I have to say that working on this piece has been a surprise from start to finish. I really had no idea what I was going for when I started- I had a few sheets of rice paper with random cursive writing on it, and I wanted to use it. I didn't have enough to cover as much as I wanted, so I ripped it into pieces and adhered them to the top half of my canvas in a random pattern. I knew I wanted to work with drips, so leaving the bottom half of the canvas blank seemed like the thing to do.
This piece also took a lot of patience. As I added the colors, I had to let each layer dry before adding the next, so that the lines and drips would show through rather than blending in with another layer. If there's one thing that drives me nuts when my creative juices are flowing, it's waiting for paint to dry. Ugh.

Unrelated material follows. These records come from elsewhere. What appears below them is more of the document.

Lemma FlushClient_spec st c oc :
  out_inv st c -> oscomm st !! c = Some oc ->
  exists r st', FlushClient st c = Ret (r, st') /\ flush_post c st r st'.
Proof.
  intros Hinv Hoc. unfold FlushClient. rewrite Hoc. cbn [obind_opt].
  assert (Hrefl : flush_post c st 0 st).
  { split; [done|]. split; [done|]. split; [by eexists|]. left. split; [done|]. split; [done|]. rewrite Hoc. cbn.
    destruct (output oc) as [oco|]; [right; exists oco, oco|by left]. split_and!; done || lia. }
  destruct (output oc) as [oco|] eqn:Hout; [|by eexists _, _].
  assert (Hok : out_ok oco) by (apply Hinv; by rewrite Hoc). pose proof Hok as (Hl & Hc & Hm).
  destruct (trans_conn oc) eqn:Ht; cbn [negb].
  2: { pose proof (flush_abort_spec st st c oco (buffered (Some oco)) Hinv (others_refl c st) eq_refl Hok) as Hd.
       destruct (flush_abort st c oco) as [r st']. eexists _, _. split; [reflexivity|].
       apply Hd; [by eexists|]. unfold out_stream. by rewrite Hoc; cbn; rewrite Hout. }
  destruct (Z.eqb_spec (count oco) 0); [by eexists _, _|].
  set (st1 := if FlushCallback st then _ else st).
  assert (Hst1 : oscomm st1 = oscomm st /\ clients st1 = clients st /\ FreeOutputs st1 = FreeOutputs st /\ world st1 = world st).
  { subst st1. by destruct (FlushCallback st). }
  destruct Hst1 as (E1 & E2 & E3 & E4).
  destruct (run_loop_total (flush_step c oco) (flush_inv c st oco)
    (fun rs : Z * io_state W => flush_post c st rs.1 rs.2) (flush_measure oco) TURNS (st1, 0, count oco, count oco))
    as ([r st'] & Heq & Hp).
  - intros s0 Hs0. exact (flush_step_spec c st oc oco s0 Hinv Hoc Hout Hs0).
  - split_and!; try done; try lia.
    + intros c' Hc'. by rewrite E1, E2, E4.
    + rewrite E4. cbn. by rewrite app_nil_r.
  - unfold flush_measure, TURNS, MAXINT in *. nia.
  - exists r, st'. done.
Qed.
(** ** Making room *)

Lemma buf_alloc_ok : out_ok (MkCO (replicate (Z.to_nat BUFSIZE) (Some 0)) BUFSIZE 0).
Proof. unfold out_ok. cbn [buf co_size count]. rewrite length_replicate. unfold BUFSIZE, MAXINT. lia. Qed.

Definition ensure_post c st (ok : bool) st' : Prop :=
  others_kept c st st' /\ out_inv st' c /\
  if ok then out_stream st' c = out_stream st c /\
             exists oc oco, oscomm st' !! c = Some oc /\ output oc = Some oco /\
               (oscomm st !! c ≫= output = Some oco \/ count oco = 0)
  else killed st' c /\ out_stream st c = sent c (world st').

Lemma OutputEnsureBuffer_spec al st c oc :
  out_inv st c -> oscomm st !! c = Some oc ->
  let '(ok, st') := OutputEnsureBuffer al st c in ensure_post c st ok st'.
Proof.
  intros [Hf Ho] Hoc. unfold OutputEnsureBuffer. rewrite Hoc in *. cbn [mbind option_bind] in *.
  destruct (output oc) as [oco|] eqn:Hout.
  { split; [done|]. split; [by split; rewrite ?Hoc; cbn; rewrite ?Hout|]. split; [done|].
    exists oc, oco. rewrite Hoc. cbn. eauto. }
  assert (Hnew : forall st1 oco, oscomm st1 = oscomm st -> clients st1 = clients st -> world st1 = world st ->
    Forall (fun oco => out_ok oco /\ count oco = 0) (FreeOutputs st1) -> out_ok oco -> count oco = 0 ->
    ensure_post c st true (set_output st1 c (Some oco))).
  { intros st1 oco E1 E2 E3 Hf1 Hok H0. split_and!.
    - intros c' Hc'. cbn. rewrite lookup_alter_ne by done. by rewrite E1, E2, E3.
    - split; cbn; [done|]. rewrite lookup_alter_eq, E1, Hoc. cbn. by intros ? [= <-].
    - unfold out_stream. cbn. rewrite lookup_alter_eq, E1, E3, Hoc. cbn. by rewrite Hout, H0.
    - eexists _, oco. cbn. rewrite lookup_alter_eq, E1, Hoc. cbn. split; [done|]. split; [done|]. by right. }
  destruct (FreeOutputs st) as [|oco l] eqn:Hfree.
  - unfold AllocateOutputBuffer. assert (Hno : ensure_post c st false (dixMarkClientException (AbortClient st c) c)).
    { destruct (kill_spec st c) as (K1 & K2 & K3 & K4 & K5 & _). split_and!; [done| |done|].
      - split; [by rewrite K4, Hfree|]. rewrite K5, Hoc. cbn. by rewrite Hout.
      - unfold out_stream. rewrite K3, Hoc. cbn. rewrite Hout. apply app_nil_r. }
    destruct (al 0%nat 24); [destruct (al 1%nat BUFSIZE)|]; cbn [negb]; try done.
    apply Hnew; [done|done|done|by rewrite Hfree|apply buf_alloc_ok|done].
  - apply Forall_cons in Hf as [[H1 H2] Hf]. by apply Hnew.
Qed.

(** What a write leaves: the data was appended to the stream, or the client
    was given up. *)
Definition write_post c st data (r : Z) st' : Prop :=
  others_kept c st st' /\ out_inv st' c /\
  ((r = Z.of_nat (length data) /\ out_stream st' c = out_stream st c ++ padded data) \/
   (r = -1 /\ killed st' c /\ exists t, out_stream st c ++ padded data = sent c (world st') ++ t)).

Lemma memcpy_and_flush_spec st c oc oco data :
  out_inv st c -> oscomm st !! c = Some oc -> out_ok oco ->
  buffered (Some oco) = buffered (output oc) ->
  count oco + Z.of_nat (length (padded data)) <= co_size oco ->
  exists r st', memcpy_and_flush st c oco data (padding_for_int32 (Z.of_nat (length data))) = Ret (r, st') /\
    write_post c st data r st'.
Proof.
  intros [Hf Ho] Hoc Hok Hb Hfit. unfold memcpy_and_flush.
  destruct (append_output_spec oco data Hok Hfit) as (A1 & A2 & A3 & A4).
  set (o := append_output _ _ _) in *. clearbody o.
  set (st1 := set_output st c (Some o)).
  assert (Hoc1 : oscomm st1 !! c = Some (oc <| output := Some o |>)).
  { subst st1. cbn. by rewrite lookup_alter_eq, Hoc. }
  assert (Hinv1 : out_inv st1 c).
  { split; [done|]. rewrite Hoc1. cbn. by intros ? [= <-]. }
  assert (Hs1 : out_stream st1 c = out_stream st c ++ padded data).
  { unfold out_stream. rewrite Hoc1, Hoc. cbn -[buffered]. by rewrite A2, Hb, app_assoc. }
  assert (Hk1 : others_kept c st st1) by apply others_set_output. clearbody st1.
  destruct (FlushClient_spec st1 c _ Hinv1 Hoc1) as (r & st' & -> & F1 & F2 & F3 & F4). cbn [obind].
  eexists _, st'. split; [reflexivity|].
  split; [by eapply others_trans|]. split; [done|].
  destruct F4 as [(-> & F4 & _)|(-> & F4 & t & F5)]; cbn.
  - left. by rewrite F4, Hs1.
  - right. split_and!; try done. exists t. by rewrite <- Hs1, F5.
Qed.

Lemma resized_ok oco n :
  out_ok oco -> count oco <= n <= MAXINT ->
  let oco' := oco <| buf ::= fun b => mem_realloc (Some b) n |> <| co_size := n |> in
  out_ok oco' /\ buffered (Some oco') = buffered (Some oco).
Proof.
  intros (H1 & H2 & H3) Hn. cbv zeta. unfold out_ok. cbn -[mem_realloc].
  rewrite length_mem_realloc by lia. split; [lia|]. rewrite take_mem_realloc; [done|cbn; lia|lia].
Qed.

Lemma write_post_trans c st st1 data r st' :
  others_kept c st st1 -> out_stream st1 c = out_stream st c ->
  write_post c st1 data r st' -> write_post c st data r st'.
Proof.
  intros Hk Hs (H1 & H2 & H3). split; [by eapply others_trans|]. split; [done|]. by rewrite <- Hs.
Qed.
Lemma write_post_killed c st st' data t :
  others_kept c st st' -> out_inv st' c -> killed st' c -> out_stream st c = sent c (world st') ++ t ->
  write_post c st data (-1) st'.
Proof.
  intros H1 H2 H3 H4. split_and!; try done. right. split_and!; try done.
  exists (t ++ padded data). by rewrite H4, <- app_assoc.
Qed.

Lemma written_trans c st st1 data (o : outcome (Z * io_state W)) :
  others_kept c st st1 -> out_stream st1 c = out_stream st c ->
  (exists r st', o = Ret (r, st') /\ write_post c st1 data r st') ->
  exists r st', o = Ret (r, st') /\ write_post c st data r st'.
Proof. intros Hk Hs (r & st' & -> & Hp). eexists _, _. split; [reflexivity|]. by apply (write_post_trans c st st1). Qed.

(** The bytes still to be sent leave place for the data in an [int]. *)
Definition fits_int (o : option ConnectionOutput) (data : list Z) : Prop :=
  Z.of_nat (length (buffered o)) + Z.of_nat (length data) + 4 + BUFSIZE <= MAXINT.

Lemma grow_and_flush_spec al st c oc data :
  out_inv st c -> oscomm st !! c = Some oc -> fits_int (output oc) data ->
  let pad := padding_for_int32 (Z.of_nat (length data)) in
  exists r st', grow_and_flush al st c data pad (Z.of_nat (length data) + pad) = Ret (r, st') /\
    write_post c st data r st'.
Proof.
  intros Hinv Hoc Hb. cbv zeta. unfold grow_and_flush.
  pose proof (OutputEnsureBuffer_spec al st c oc Hinv Hoc) as He.
  destruct (OutputEnsureBuffer al st c) as [[] st1]; destruct He as (K1 & Hinv1 & E3); cbn [negb].
  2: { destruct E3 as [E3 E4]. eexists _, _. split; [reflexivity|].
       apply (write_post_killed c st st1 data []); by rewrite ?app_nil_r. }
  destruct E3 as (E3 & oc1 & oco & Hoc1 & Hout & Hcnt). rewrite Hoc1. cbn [mbind option_bind]. rewrite Hout.
  cbn [obind_opt].
  assert (Hok : out_ok oco) by (apply Hinv1; by rewrite Hoc1). pose proof Hok as (Hl & Hc & Hm).
  assert (Hb1 : count oco + Z.of_nat (length data) + 4 + BUFSIZE <= MAXINT).
  { unfold fits_int in Hb. destruct Hcnt as [Hcnt|Hcnt]; [|lia]. rewrite Hoc in Hcnt. cbn in Hcnt.
    by rewrite Hcnt, length_buffered in Hb. }
  pose proof (length_padded data) as Hp. pose proof (padding_range (Z.of_nat (length data))) as Hr.
  apply (written_trans c st st1); [done|done|].
  destruct (Z.leb_spec (count oco + (Z.of_nat (length data) + padding_for_int32 (Z.of_nat (length data)))) (co_size oco)).
  { apply (memcpy_and_flush_spec st1 c oc1); try done; [by rewrite Hout|lia]. }
  rewrite i32_small by (unfold BUFSIZE, MAXINT in *; Z.div_mod_to_equations; lia).
  set (n := count oco + _ * _).
  assert (Hn : count oco + Z.of_nat (length (padded data)) <= n <= MAXINT).
  { subst n. unfold BUFSIZE, MAXINT in *. Z.div_mod_to_equations. lia. }
  clearbody n. destruct (al 2%nat n); cbn [negb].
  - destruct (resized_ok oco n Hok) as [R1 R2]; [lia|].
    apply (memcpy_and_flush_spec st1 c oc1); try done; [by rewrite R2, Hout|cbn; lia].
  - pose proof (flush_abort_spec st1 st1 c oco (buffered (Some oco)) Hinv1 (others_refl c st1) eq_refl Hok) as Ha.
    assert (Hr1 : (flush_abort st1 c oco).1 = -1) by done.
    destruct (flush_abort st1 c oco) as [r st']. cbn in Hr1. subst r.
    destruct Ha as (F1 & F2 & _ & [(? & _)|(_ & F4 & t & F5)]); [by eexists| |done|].
    { unfold out_stream. rewrite Hoc1. cbn. by rewrite Hout. }
    eexists _, _. split; [reflexivity|]. by apply (write_post_killed c st1 st' data t).
Qed.

Lemma OutputBufferMakeRoomAndFlush_spec al st c oc data :
  out_inv st c -> oscomm st !! c = Some oc -> fits_int (output oc) data ->
  exists r st', OutputBufferMakeRoomAndFlush al st c data = Ret (r, st') /\ write_post c st data r st'.
Proof.
  intros Hinv Hoc Hb. unfold OutputBufferMakeRoomAndFlush. cbv zeta.
  rewrite Hoc. cbn [mbind option_bind]. destruct (output oc) as [oco|] eqn:Hout.
  2: { apply (grow_and_flush_spec al st c oc); try done. by rewrite Hout. }
  assert (Hok : out_ok oco) by (apply Hinv; by rewrite Hoc). pose proof (length_padded data) as Hp.
  destruct (Z.leb_spec (count oco + (Z.of_nat (length data) + padding_for_int32 (Z.of_nat (length data)))) (co_size oco)).
  { apply (memcpy_and_flush_spec st c oc); try done; [by rewrite Hout|lia]. }
  destruct (FlushClient_spec st c oc Hinv Hoc) as (r & st1 & -> & F1 & F2 & [oc1 Hoc1] & F4). cbn [obind].
  destruct F4 as [(-> & F4 & F5)|(-> & F4 & t & F5)]; cbn.
  - destruct (grow_and_flush_spec al st1 c oc1 data F2 Hoc1) as (r & st2 & -> & Hw).
    + rewrite Hoc1, Hoc in F5. cbn in F5. unfold fits_int in *. rewrite length_buffered in Hb by done.
      destruct F5 as [->|(o & o' & E1 & E2 & E3 & E4)]; [cbn in *; destruct Hok; lia|].
      rewrite E2. rewrite Hout in E1. injection E1 as <-.
      rewrite length_buffered; [lia|]. apply F2. by rewrite Hoc1.
    + eexists _, _. split; [reflexivity|]. by apply (write_post_trans c st st1).
  - eexists _, _. split; [reflexivity|]. by apply (write_post_killed c st st1 data t).
Qed.
(** Steps that leave the buffers and the transport alone. *)
Definition same_core c st st' : Prop :=
  oscomm st' = oscomm st /\ world st' = world st /\ FreeOutputs st' = FreeOutputs st /\
  forall c', c' <> c -> clients st' !! c' = clients st !! c'.

Lemma same_core_post c st st' :
  same_core c st st' -> out_inv st c -> others_kept c st st' /\ out_inv st' c /\ out_stream st' c = out_stream st c.
Proof.
  intros (E1 & E2 & E3 & E4) [Hf Ho]. unfold out_stream. rewrite E1, E2. split_and!; [|split|done].
  - intros c' Hc'. by rewrite E1, E2, E4.
  - by rewrite E3.
  - by rewrite E1.
Qed.
Lemma reply_callback_core st c cl data pad : same_core c st (reply_callback st c cl data pad).
Proof.
  unfold reply_callback, emit, on_client. cbv zeta.
  repeat case_bool; split_and!; try done; intros c' Hc'; cbn; by rewrite lookup_alter_ne.
Qed.
Lemma output_pending_mark_core st st' c : same_core c st st' -> same_core c st (output_pending_mark st' c).
Proof. intros Hc. unfold output_pending_mark. destruct (clients st' !! c); [case_bool|]; done. Qed.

I added the purple and then the red blocks of color, and once they were dry, I used modeling paste mixed with a little red acrylic to be the base for my quilled pieces. I was thinking of rivers of color as I worked on this part, flowing currents running perpendicular to the downward drips. At this point, I still didn't really know what I was doing, though something seemed to be forming.
It was once I started adding my dirty cityscape that I realized what my subconscious had apparently known all along- that I was painting a story I know about a massive building, filled with people who are convinced of their own superiority, who mock sacred things, prize that which has no value, and hold cheap those things that are most precious. Essentially, the building is a metaphor for the pride of the world. It has no foundation, and is held up by... well, nothing really.
I'm not sure why this idea seemed to be working itself out of my head and into my art. Perhaps I needed to remind myself of my own foundation, to remember the things that I hold sacred. Without something secure to hold onto, I could easily end up as a resident here. After all, there's plenty of space for everyone and the only requirement is making fun of the things and people around you.
As I was thinking about this while I was finishing up last night, I started looking at other aspects to see what other symbols I could find. The text in the background? The transparency of the paint? The brown stains throughout my quilled "river"? I have some ideas on how these could fit into my metaphor, but I'd love to hear your thoughts and interpretations as well.